If that gap is real, and the LinearB and Faros numbers suggest it is widespread, every engineering org needs someone who can tell the difference between “feels productive” and “is productive.” Whoever does this has to be close enough to the work to read the actual code and far enough back to see the second-order effects on the team. That role belongs to the EM. Engineers doing the work are sitting inside the perception gap. Executives two levels up are reading the same dashboard the EM put together.
The new EM job is holding the bar between what looks like progress on a dashboard and what is actually changing the company’s position in the market. The coding question, more or less, is a sideshow next to that.
This is harder than the version of the EM job most companies were set up for. Sprint planning is easier than judging a PR. Status meetings are easier than reading the code. A lot of the EMs being culled right now lost their jobs because the parts of the job that were always the real job, the judgment parts, had been substituted with calendar work for years, and the calendar work just got automated.
I have managed teams from both sides of this. There was a stretch in my career where I told myself I was being a better manager by staying out of the code, when most of what I was doing was avoiding the discomfort of judging work I no longer had the context to evaluate. That avoidance was always going to catch up with me. AI just shortened the timeline.
If you run an engineering team and want to take this seriously, the work is unglamorous. Read your team’s PRs yourself for the next two weeks. Not the merge notifications, the actual diffs. You will quickly learn which engineers are using AI to ship things they understand and which ones are using it to ship things they could not have written without it and cannot maintain after they did. While you are in there, put your bug rate on the same chart as your velocity. If both lines are climbing, the second one will eat the first one within a quarter or two. Better to see it early.
The bigger change is in what you measure. The metrics worth tracking now are the ones that survive contact with a customer: features that made it to production without a follow-up fix in the first week, incident resolution time, the share of last quarter’s roadmap that is still in the product six months later.
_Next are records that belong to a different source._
(* ===== verification/OlcCount.v ===== *)
(** The counters of the concurrent index: at every moment they lag behind the
    nodes in use by what the calls in flight have yet to count, so that they are
    exact when no call is in flight. *)

From stdpp Require Import functions.
From ITree Require Import ITree.
From S2P Require Import Prelude Words Threads ArtKey KeyPrefix SortedAssoc Simd InodeBase Heap Stats Leaf InodeSpec Inode Tree.
From S2P Require Import Db DbTrace OptimisticLock OlcState Olc OlcSystem OlcLogic OlcCounters OlcTree OlcInv OlcClear OlcPool.

Section count.
Context `{Target} (o : option node_type).

(** ** What the calls in flight owe *)

(** The thread owes [d], and settles it before its call ends. *)
Definition owes (k : nat) (t : thread) (d : Z) : Prop :=
  match t with
  | Idle => d = 0
  | Busy _ p => settles o k p (λ _ d', d' = 0) d
  | Scans _ p => settles o k p (λ _ d', d' = 0) d
  end.

Lemma owes_mono k m t d : (m ≤ k)%nat → owes k t d → owes m t d.
Proof. intros Hm. destruct t; [done|..]; by apply settles_mono. Qed.

Definition books (k : nat) (c : config) : Prop := ∃ ds, Forall2 (owes k) (olc_threads c) ds ∧
  tally (counters c) o = wrap64 (live_cost o (mem c) - sum ds).

Lemma sum_insert (ds : list Z) i d d' : ds !! i = Some d → sum (<[i := d']> ds) = sum ds - d + d'.
Proof.
  intros Hi. rewrite (insert_take_drop ds i d') by by eapply lookup_lt_Some.
  rewrite <- (take_drop_middle ds i d Hi) at 3. rewrite !sum_app. cbn [sum foldr]. unfold sum. lia.
Qed.

Lemma sum_zero (ds : list Z) : Forall (λ d, d = 0) ds → sum ds = 0.
Proof. induction 1 as [|d ds -> _ IH]; [done|]. cbn [sum foldr]. unfold sum in IH. lia. Qed.

(** ** One step *)

(** One thread goes on, with what it owes then. *)
Lemma books_event k c i t t' s' q' h x : olc_threads c !! i = Some t → books (S k) c →
  (∀ d, owes (S k) t d → ∃ y, owes k t' (d + x - y) ∧ live_cost o s' = live_cost o (mem c) + x ∧
     ∀ z, tally (counters c) o = wrap64 z → tally q' o = wrap64 (z + y)) →
  books k (Config s' q' (<[i := t']> (olc_threads c)) h).
Proof.
  intros Ht (ds & Hds & Hq) Hstep. destruct (Forall2_lookup_l _ _ _ i t Hds Ht) as (d & Hd & Ho).
  destruct (Hstep d Ho) as (y & Ho' & Hlive & Htally). exists (<[i := d + x - y]> ds). cbn [olc_threads counters mem]. split.
  - apply Forall2_insert; [|done]. eapply Forall2_impl; [exact Hds|]. intros u e. apply owes_mono. lia.
  - rewrite (Htally _ Hq), Hlive, (sum_insert ds i d _ Hd). f_equal. lia.
Qed.

(** A step of a program. *)
Lemma books_moves {R} k c i (wrap : prog R → thread) p av t' s' ls h :
  (∀ k p d, owes k (wrap p) d ↔ settles o k p (λ _ d', d' = 0) d) → mem_ok (mem c) → mem_ok s' →
  olc_threads c !! i = Some (wrap p) → books (S k) c →
  match observe p with
  | RetF _ => None
  | TauF p' => Some (wrap p', mem c, [])
  | VisF e f => r ← perform av e (mem c); let '(x, s1) := r in Some (wrap (f x), s1, [])
  end = Some (t', s', ls : list label) →
  books k (Config s' (next_counted p (counters c)) (<[i := t']> (olc_threads c)) h).
Proof.
  intros Hw Hok Hok' Ht Hb Hs. unfold next_counted. destruct (observe p) as [r|q|X e f] eqn:Hp; [done|..].
  - injection Hs as <- <- <-. eapply (books_event k c i (wrap p) _ _ _ _ 0); [done|done|]. intros d. rewrite Hw, settles_S.
    unfold settles_now. rewrite Hp. intros Hd. exists 0. rewrite Hw. replace (d + 0 - 0) with d by lia.
    split; [done|]. split; [lia|]. unfold id. intros z ->. f_equal. lia.
  - destruct (perform av e (mem c)) as [[x s1]|] eqn:He; [|done]. cbn [mbind option_bind] in Hs. injection Hs as <- <- <-.
    eapply (books_event k c i (wrap p) _ _ _ _ (moved o e x)); [done|done|]. intros d. rewrite Hw, settles_S.
    unfold settles_now. rewrite Hp. intros [Hc Hd]. specialize (Hd x). exists (moved o e x - due o e x). rewrite Hw.
    replace (d + moved o e x - (moved o e x - due o e x)) with (d + due o e x) by lia. split; [done|].
    split; [by eapply perform_costs|]. intros z Hz. unfold due.
    destruct e; cbn [counted]; try (unfold id; rewrite Hz; f_equal; cbn [moved]; lia).
    rewrite (count_one_tally _ _ o z Hc Hz). f_equal. cbn [moved]. lia.
Qed.

Lemma pool_mem_ok n k c g : pool false n k c g → mem_ok (mem c).
Proof.
  intros (Hi & _). destruct (i_retired _ Hi) as [Hnd Hret]. split; [exact Hnd|]. split; [|exact (i_fresh _ Hi)].
  intros a Ha%Hret. unfold word in Ha. cbn in Ha. destruct (nodes (mem c) !! a); [by eexists|done].
Qed.

Lemma rest_books k c : at_rest c → books k c → tally (counters c) o = wrap64 (live_cost o (mem c)).
Proof.
  intros Hrest (ds & Hds & ->). rewrite sum_zero; [by rewrite Z.sub_0_r|].
  apply Forall_forall. intros d [i Hd]%list_elem_of_lookup. destruct (Forall2_lookup_r _ _ _ i d Hds Hd) as (t & Ht & Ho).
  unfold at_rest in Hrest. rewrite Forall_forall in Hrest. by rewrite (Hrest t) in Ho by by eapply list_elem_of_lookup_2.
Qed.

Lemma books_clear n k c g i c' : pool false n (S k) c g → clear_step i c = Some c' → books (S k) c → books k c'.
Proof.
  intros Hpool Hs Hb. assert (Hrest : at_rest c) by (apply idle_at_rest; unfold clear_step in Hs; by destruct (forallb _ _)).
  destruct (clear_step_spec false _ _ _ _ i Hpool Hrest) as (q' & (Hzero & Hleaf & _) & Hs'). rewrite Hs' in Hs. injection Hs as <-.
  pose proof (rest_books _ c Hrest Hb) as Hq. destruct Hb as (ds & Hds & _).
  exists ds. cbn [olc_threads counters mem]. split; [eapply Forall2_impl; [exact Hds|]; intros u e; apply owes_mono; lia|].
  rewrite cleared_costs, sum_zero.
  - destruct (decide (o = Some LEAF)) as [->|Hne]; [|by apply Hzero]. rewrite (Hleaf _ Hq). f_equal. lia.
  - apply Forall_forall. intros d [j Hd]%list_elem_of_lookup. destruct (Forall2_lookup_r _ _ _ j d Hds Hd) as (t & Ht & Ho).
    unfold at_rest in Hrest. rewrite Forall_forall in Hrest. by rewrite (Hrest t) in Ho by by eapply list_elem_of_lookup_2.
Qed.

(** A new call owes nothing. *)
Lemma books_invoke k c i t' h : olc_threads c !! i = Some Idle → (∀ d, d = 0 → owes k t' d) → books (S k) c →
  books k (Config (mem c) (counters c) (<[i := t']> (olc_threads c)) h).
Proof.
  intros Ht Hn Hb. eapply (books_event k c i Idle t' _ _ h 0); [done|done|]. intros d ->. exists 0.
  split; [by apply Hn|]. split; [lia|]. intros z ->. f_equal. lia.
Qed.

(** Nor does one that has ended. *)
Lemma books_return {R} k c i (wrap : prog R → thread) p r h : (∀ k p d, owes k (wrap p) d ↔ settles o k p (λ _ d', d' = 0) d) →
  olc_threads c !! i = Some (wrap p) → observe p = RetF r → books (S k) c →
  books k (Config (mem c) (counters c) (<[i := Idle]> (olc_threads c)) h).
Proof.
  intros Hw Ht Hp Hb. eapply (books_event k c i (wrap p) Idle _ _ h 0); [done|done|]. intros d. rewrite Hw, settles_S.
  unfold settles_now. rewrite Hp. intros ->. exists 0. split; [done|]. split; [lia|]. intros z ->. f_equal. lia.
Qed.

Lemma books_step n k c g e c' g' : pool false n (S k) c g → pool false n k c' g' → olc_step e c = Some c' → books (S k) c → books k c'.
Proof.
  intros Hpool Hpool' Hs Hb. pose proof (pool_mem_ok _ _ _ _ Hpool) as Hok. pose proof (pool_mem_ok _ _ _ _ Hpool') as Hok'.
  destruct e as [i m]. unfold olc_step in Hs. cbn [fst snd] in Hs.
  destruct (olc_threads c !! i) as [t|] eqn:Ht; [|done]. cbn [mbind option_bind] in Hs.
  destruct (is_clear m); [by eapply books_clear|].
  destruct (thread_step m t (mem c)) as [[[t' s'] ls]|] eqn:Hts; [|done]. cbn [mbind option_bind] in Hs. injection Hs as <-.
  destruct m as [op|s stops|av|], t as [|op' p|s0 p]; try done; cbn [thread_step thread_counted] in *.
  - destruct (program op) as [p|] eqn:Hp; [|done]. injection Hts as <- <- <-. apply books_invoke; [done| |done].
    intros d ->. by apply (program_settled o op).
  - injection Hts as <- <- <-. apply books_invoke; [done| |done]. intros d ->. by apply (scan_settled o).
  - by eapply (books_moves k c i (Busy op')).
  - by eapply (books_moves k c i (Scans s0)).
  - destruct (observe p) as [r|q|X e f] eqn:Hp; [|done..]. injection Hts as <- <- <-. by eapply (books_return k c i (Busy op')).
  - destruct (observe p) as [r|q|X e f] eqn:Hp; [|done..]. injection Hts as <- <- <-. by eapply (books_return k c i (Scans s0)).
Qed.

(** ** Executions *)

Lemma initial_books n k : books k (olc_initial n).
Proof.
  exists (replicate n 0). cbn [olc_initial olc_threads counters mem]. split.
  - induction n as [|n IH]; constructor; [done|exact IH].
  - rewrite sum_zero by by apply Forall_replicate. by destruct o as [[]|].
Qed.

Lemma reachable_books n es c k : run olc_step es (olc_initial n) = Some c → along olc_step int_calls es (olc_initial n) = true →
  Z.of_nat (length es) < 2 ^ 62 → books k c.
Proof.
  intros Hrun Hints Hlen.
  enough (Hgen : ∀ es c0 g0, pool false n (length es + k) c0 g0 → clock g0 + Z.of_nat (length es) < 2 ^ 62 → run olc_step es c0 = Some c →
    along olc_step (allowed_event false) es c0 = true → books (length es + k) c0 → books k c).
  { apply (Hgen es (olc_initial n) (ghost_initial n)); [apply initial_pool|done|done|by apply allowed_ints|apply initial_books]. }
  clear. induction es as [|e es IH]; intros c0 g0 Hpool Hclk Hrun Hints Hb; cbn [run along length] in *.
  - by injection Hrun as ->.
  - destruct (allowed_event false e c0) eqn:He; [|done]. destruct (olc_step e c0) as [c1|] eqn:Hs; [|done]. cbn [andb] in Hints.
    destruct (pool_step false n (length es + k) c0 g0 e c1) as (g1 & Hp1 & Hc1); [done|lia|done|done|].
    apply (IH c1 g1 Hp1); [lia|done|done|]. by eapply books_step.
Qed.
End count.

(** ** The nodes that the root leads to *)

Lemma live_nodes `{Target} w : inv w → quiet w → ∃ L, NoDup L ∧ (∀ p, p ∈ L ↔ reachable w.1 p) ∧
  ∀ o, live_cost o w.1 = sum ((λ p, ptr_cost p o) <$> L).
Proof.
  intros Hi Hq. destruct (root_footprint w Hi Hq) as (A & Hnd & _ & Hin & _).
  assert (Hsum : ∀ o, spent A w.1 o = live_cost o w.1) by (intros o; by apply tree_spent).
  enough (Hgen : ∃ L, NoDup L ∧ (∀ p, p ∈ L ↔ ∃ a, a ∈ A ∧ ptr_addr p = Some a ∧ ∃ q, tree w.2 !! q = Some p) ∧
    ∀ o, spent A w.1 o = sum ((λ p, ptr_cost p o) <$> L)).
  { destruct Hgen as (L & HL & HinL & Hcost). exists L. split; [done|]. split; [|intros o; by rewrite <- Hsum]. intros p. rewrite HinL, (reachable_tree w p Hi Hq).
    split; [by intros (_ & _ & _ & Ht)|]. intros [q Ht]. assert (Ha : ∃ a, ptr_addr p = Some a).
    { pose proof (i_valid _ Hi _ _ Ht) as Hv. destruct p; [done|by eexists..]. }
    destruct Ha as [a Ha]. exists a. split; [apply Hin; by exists q, p|]. split; [done|by exists q]. }
  assert (Htree : ∀ a, a ∈ A → in_tree w a) by (intros a; apply Hin). clear Hin Hsum. induction A as [|a A IH].
  - exists []. split; [constructor|]. split; [|done]. intros p. split; [by intros ?%elem_of_nil|]. by intros (? & ?%elem_of_nil & _).
  - apply NoDup_cons in Hnd as [Ha Hnd]. destruct IH as (L & HL & Hin & Hcost); [done|intros b Hb; apply Htree; by right|].
    destruct (Htree a ltac:(by left)) as (q & p & Hqp & Hp). exists (p :: L). split_and!.
    + apply NoDup_cons. split; [|done]. intros (b & Hb & Hpb & _)%Hin. congruence.
    + intros p'. rewrite elem_of_cons, Hin. split.
      * intros [->|(b & Hb & ?)]; [exists a; split; [by left|]; split; [done|by exists q]|exists b; split; [by right|done]].
      * intros (b & [->|Hb]%elem_of_cons & Hpb & q' & Hq'); [left|right; exists b; split; [done|]; split; [done|by exists q']].
        assert (q' = q) as -> by (apply (t_inj _ _ _ _ (i_tree _ Hi) q' q p' p Hq' Hqp); congruence). rewrite Hqp in Hq'. by injection Hq'.
    + intros o. specialize (Hcost o). cbn [fmap list_fmap sum foldr spent]. unfold sum, spent in Hcost. rewrite Hcost. f_equal.
      destruct (in_tree_node w a Hi (Htree a ltac:(by left))) as [C HC]. rewrite HC. cbn.
      apply points_to_cost. eapply (valid_points_to w); [by eapply (i_valid _ Hi)|done..].
Qed.
Definition verify_file (p : path) (record : PackageRecord) : M bool :=
  file_bytes <- read_bytes p ;;
  let file_size := Z.of_nat (String.length file_bytes) in
  let file_hash := sha256_hex env file_bytes in
  ret (bool_decide (sha256 record = Some file_hash) && bool_decide (size record = Some file_size)).

(** [conda.exports._download(url, path, sha256=..., size=...)]: fetch the URL
    and write it to [p], refusing content that fails the given checks. *)
Definition conda_download (u : string) (p : path) (sha256_hash : option string)
    (sz : option Z) : M unit :=
  emit (EDownload u p) ;;;
  match url_content env u with
  | None => raise (CondaHTTPError u)
  | Some content =>
      let bad_hash := match sha256_hash with Some h => negb (String.eqb h (sha256_hex env content)) | None => false end in
      let bad_size := match sz with Some n => negb (Z.eqb n (Z.of_nat (String.length content))) | None => false end in
      if bad_hash || bad_size then raise (ChecksumMismatchError p) else write_bytes p content
  end.

Definition download_package (record : PackageRecord) (destination : path) (verify : bool)
    : M unit :=
  let sha256_hash := if verify then sha256 record else None in
  let sz := if verify then size record else None in
  let p := destination ++ [subdir record; fn record] in
  let fetch := mkdir_p (parent p) ;;; conda_download (url record) p sha256_hash sz in
  ex <- path_exists p ;;
  if ex then
    if verify then
      ok <- verify_file p record ;;
      if ok then ret tt   (* skip file *)
      else emit (ELog "Existing file failed verification, will be overwritten") ;;; fetch
    else ret tt           (* skip file *)
  else fetch.

(** [tar.add(src, arcname=arcname)]: the members it adds to the archive, by
    their names in the archive.  A missing [src] raises [FileNotFoundError]
    ([os.lstat]); a file is one member; a directory is added with everything
    below it, under [arcname] and the same relative names. *)
Definition tar_add (src arcname : path) : M (gmap path node) :=
  n <- lookup_node src ;;
  match n with
  | None => raise (FileNotFoundError src)
  | Some (File b) => ret {[ arcname := File b ]}
  | Some Dir =>
      w <- get_world ;;
      ret (<[arcname := Dir]> (list_to_map (omap (fun qn : path * node =>
             if bool_decide (take (length src) qn.1 = src)
             then Some (arcname ++ drop (length src) qn.1, qn.2) else None)
             (map_to_list (fs w)))))
  end.
Definition autorotate (get_image : Handler) (args : Args) : Result Handler :=
  Ok (fun image context =>
    if negb (Image_has_getexif image) then get_image image context else
    exif ← Image_getexif image;
    match exif with
    | None => get_image image context
    | Some exif =>
        if decide (exif = ∅) then get_image image context else
        let orientation := exif !! 274 in
        let rotation := orientation ≫= (fun o => rotations !! o) in
        match rotation with
        | Some rotation =>
            if decide (rotation ≠ 0) then
              image' ← Image_transpose image rotation;
              get_image image' context
            else get_image image context
        | None => get_image image context
        end
    end).

Definition preprocess_jpeg (get_image : Handler) (args : Args) : Result Handler :=
  Ok (fun image context =>
    if decide (Image_format image = Some "JPEG") then
      let context := set_save_kwarg context "quality" (VInt 90) in
      let context := set_save_kwarg context "progressive" (VBool true) in
      image ← (if decide (Image_mode image ≠ "RGB")
               then Image_convert image "RGB" else Ok image);
      get_image image context
    else get_image image context).
(** X8: whether it returns or raises, [schedule] changes no attribute of
    the wrapper and no hyper-parameter; it makes at most three calls:
    [get_lr], [schedule_lr] and [multiply_lr], the last two on the
    optimizer of the wrapper. *)
Theorem schedule_changes_no_attribute m (epoch iteration : Z) :
  self (after (schedule epoch iteration) m) = self m ∧
  dicts (after (schedule epoch iteration) m) = dicts m ∧
  ∃ evs, trace (after (schedule epoch iteration) m) = trace m ++ evs ∧
         (length evs ≤ 3)%nat ∧
         ∀ c r, (c, r) ∈ evs →
           (∃ policy, c = LrPolicy_get_lr policy epoch iteration) ∨
           (∃ lr, c = schedule_lr (_optimizer (self m)) lr) ∨
           (∃ multiplier,
              c = LrMultiplier_multiply_lr multiplier (_optimizer (self m))).
Proof.
  unfold after, schedule. run_all_paths.
  all: frame_leaf.
Qed.

(** *** Failures of [update_params] *)

(** X9: [update_params()] raises [KeyError] when the hyper-parameters have
    no ["lr_policy"] and [TypeError] when its value has no length; in both
    cases before any builder is called and with nothing changed. *)
Theorem update_params_fails_before_building m :
  (hyper_params m !! "lr_policy" = None →
   update_params m = (Raise KeyError, m)) ∧
  (∀ v, hyper_params m !! "lr_policy" = Some v → py_len v = Raise TypeError →
        update_params m = (Raise TypeError, m)).
Proof.
  split.
  - intros Hp. unfold update_params. unfold_methods. by rewrite Hp.
  - intros v Hp Hlen. unfold update_params. unfold_methods.
    rewrite Hp. simpl. by rewrite Hlen.
Qed.

(** X10: when [build_lr_policy] raises on a non-empty policy list,
    [update_params()] raises the same exception; the internal state is as
    it was and the multiplier builder has not been called. *)
Theorem update_params_policy_builder_raises m (lp : list value) (e : exn) :
  hyper_params m !! "lr_policy" = Some (VList lp) →
  lp ≠ [] →
  extern (trace m) (build_lr_policy (VList lp)) = Raise e →
  update_params m =
    (Raise e,
     {| self := self m; dicts := dicts m;
        trace := trace m ++ [(build_lr_policy (VList lp), Raise e)] |}).
Proof.
  intros Hp Hne Hcall. unfold update_params. unfold_methods.
  rewrite Hp. simpl. destruct lp as [|v lp]; [done|]. simpl. by rewrite Hcall.
Qed.
(** X11: a reason always ends with a full stop; when the budget gate is a
    number the reason opens with the budget clause of its band, first
    letter in upper case; and the reason is the fallback text exactly when
    no clause was produced. *)
Theorem generate_reason_shape (row : gmap string cell) :
  (exists body, generate_reason row = (body +:+ ".")%string) /\
  (fge (budget_gate row) (Fin 0.98) = true ->
   exists tail, generate_reason row = ("Within budget" +:+ tail)%string) /\
  (fge (budget_gate row) (Fin 0.85) = true ->
   flt (budget_gate row) (Fin 0.98) = true ->
   exists tail,
     generate_reason row =
     ("Slightly above budget (small penalty)" +:+ tail)%string) /\
  (flt (budget_gate row) (Fin 0.85) = true ->
   exists tail,
     generate_reason row = ("Over budget (strong penalty)" +:+ tail)%string) /\
  (generate_reason row = fallback <-> bullets_final row = []).
Proof.
  destruct (bullets_budget_bands row) as (B1 & B2 & B3).
  split; [|split; [|split; [|split]]].
  - unfold generate_reason. destruct (bullets_final row).
    + exists "Balanced match across constraints and preferences"%string.
      reflexivity.
    + eexists. reflexivity.
  - intros H. destruct (bullets_final_budget_first row _ (B1 H)) as [bs E].
    exact (generate_reason_head row _ _ bs E).
  - intros H1 H2.
    destruct (bullets_final_budget_first row _ (B2 H1 H2)) as [bs E].
    exact (generate_reason_head row _ _ bs E).
  - intros H. destruct (bullets_final_budget_first row _ (B3 H)) as [bs E].
    exact (generate_reason_head row _ _ bs E).
  - split.
    + intros Hf. destruct (bullets_final row) as [|b bs] eqn:E; [reflexivity|].
      exfalso.
      destruct (first_bullet_initial row b bs E) as (c & t & -> & Hc).
      destruct (generate_reason_head row c t bs E) as [tail Hg].
      rewrite Hg in Hf. unfold fallback in Hf. cbn [capitalize append] in Hf.
      injection Hf as Hc' _.
      destruct Hc as [-> | [-> | [-> | ->]]]; vm_compute in Hc';
        discriminate Hc'.
    + unfold generate_reason. intros ->. reflexivity.
Qed.

(** ** The budget clause in the returned text *)

Lemma budget_gate_cell (row : gmap string cell) :
  budget_gate row =
  match row !! "g_budget" with
  | Some (Numeric f) => f
  | _ => NaN
  end.
Proof.
  unfold budget_gate, row_get, safe_float.
  destruct (row !! "g_budget") as [[f|s]|]; reflexivity.
Qed.

Lemma bullets_budget_nil (row : gmap string cell) :
  bullets_budget row = [] <-> isnan (budget_gate row) = true.
Proof.
  unfold bullets_budget. destruct (isnan (budget_gate row)); cbn [negb].
  - split; reflexivity.
  - destruct (fge (budget_gate row) (Fin 0.98));
      [|destruct (fge (budget_gate row) (Fin 0.85))];
      split; cbn [app]; intros; discriminate.
Qed.

Lemma generate_reason_opening (row : gmap string cell) (c : ascii)
    (b : string) (bs : list string) :
  bullets_final row = String c b :: bs ->
  exists tail,
    generate_reason row = (capitalize (String c b) +:+ tail)%string /\
    (tail = "."%string \/ exists t, tail = (" • " +:+ t)%string).
Proof.
  intros E. unfold generate_reason. rewrite E.
  destruct bs as [|b' bs].
  - exists "."%string. split; [reflexivity|left; reflexivity].
  - change (String.concat " • " (String c b :: b' :: bs))
      with (String c b +:+ (" • " +:+ String.concat " • " (b' :: bs)))%string.
    rewrite capitalize_app, str_lower_app, !append_assoc.
    eexists. split; [reflexivity|]. right. eexists. reflexivity.
Qed.

Lemma generate_reason_no_clause (row : gmap string cell) :
  generate_reason row = fallback <-> bullets_final row = [].
Proof.
  split.
  - intros Hf. destruct (bullets_final row) as [|b bs] eqn:E; [reflexivity|].
    exfalso.
    destruct (first_bullet_initial row b bs E) as (c & t & -> & Hc).
    destruct (generate_reason_head row c t bs E) as [tail Hg].
    rewrite Hg in Hf. unfold fallback in Hf. cbn [capitalize append] in Hf.
    injection Hf as Hc' _.
    destruct Hc as [-> | [-> | [-> | ->]]]; vm_compute in Hc';
      discriminate Hc'.
  - unfold generate_reason. intros ->. reflexivity.
Qed.

Lemma bullets_final_nil (row : gmap string cell) :
  bullets_final row = [] <->
  bullets_budget row = [] /\ strong row = [] /\ weak row = [].
Proof.
  unfold bullets_final, bullets_strong.
  destruct (bullets_budget_cases row) as [E|[c E]]; rewrite E;
    destruct (strong row) as [|s ss]; destruct (weak row) as [|w ws];
    cbn [app length Nat.ltb Nat.leb]; split;
    try (intros H; discriminate H);
    try (intros (H1 & H2 & H3); discriminate);
    try (intros _; repeat split; reflexivity);
    try reflexivity.
Qed.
PRs merged is mostly noise once PRs are nearly free to produce. And yes, probably write some code yourself. Reading what your team is shipping is becoming the only honest way to know what is happening on the team.
The engineering managers who are still in their jobs in two years will be the ones who can tell the difference between a team that is faster and a team that just feels faster. As the rest of the work gets cheap, that judgment is the part of the EM job that gets harder.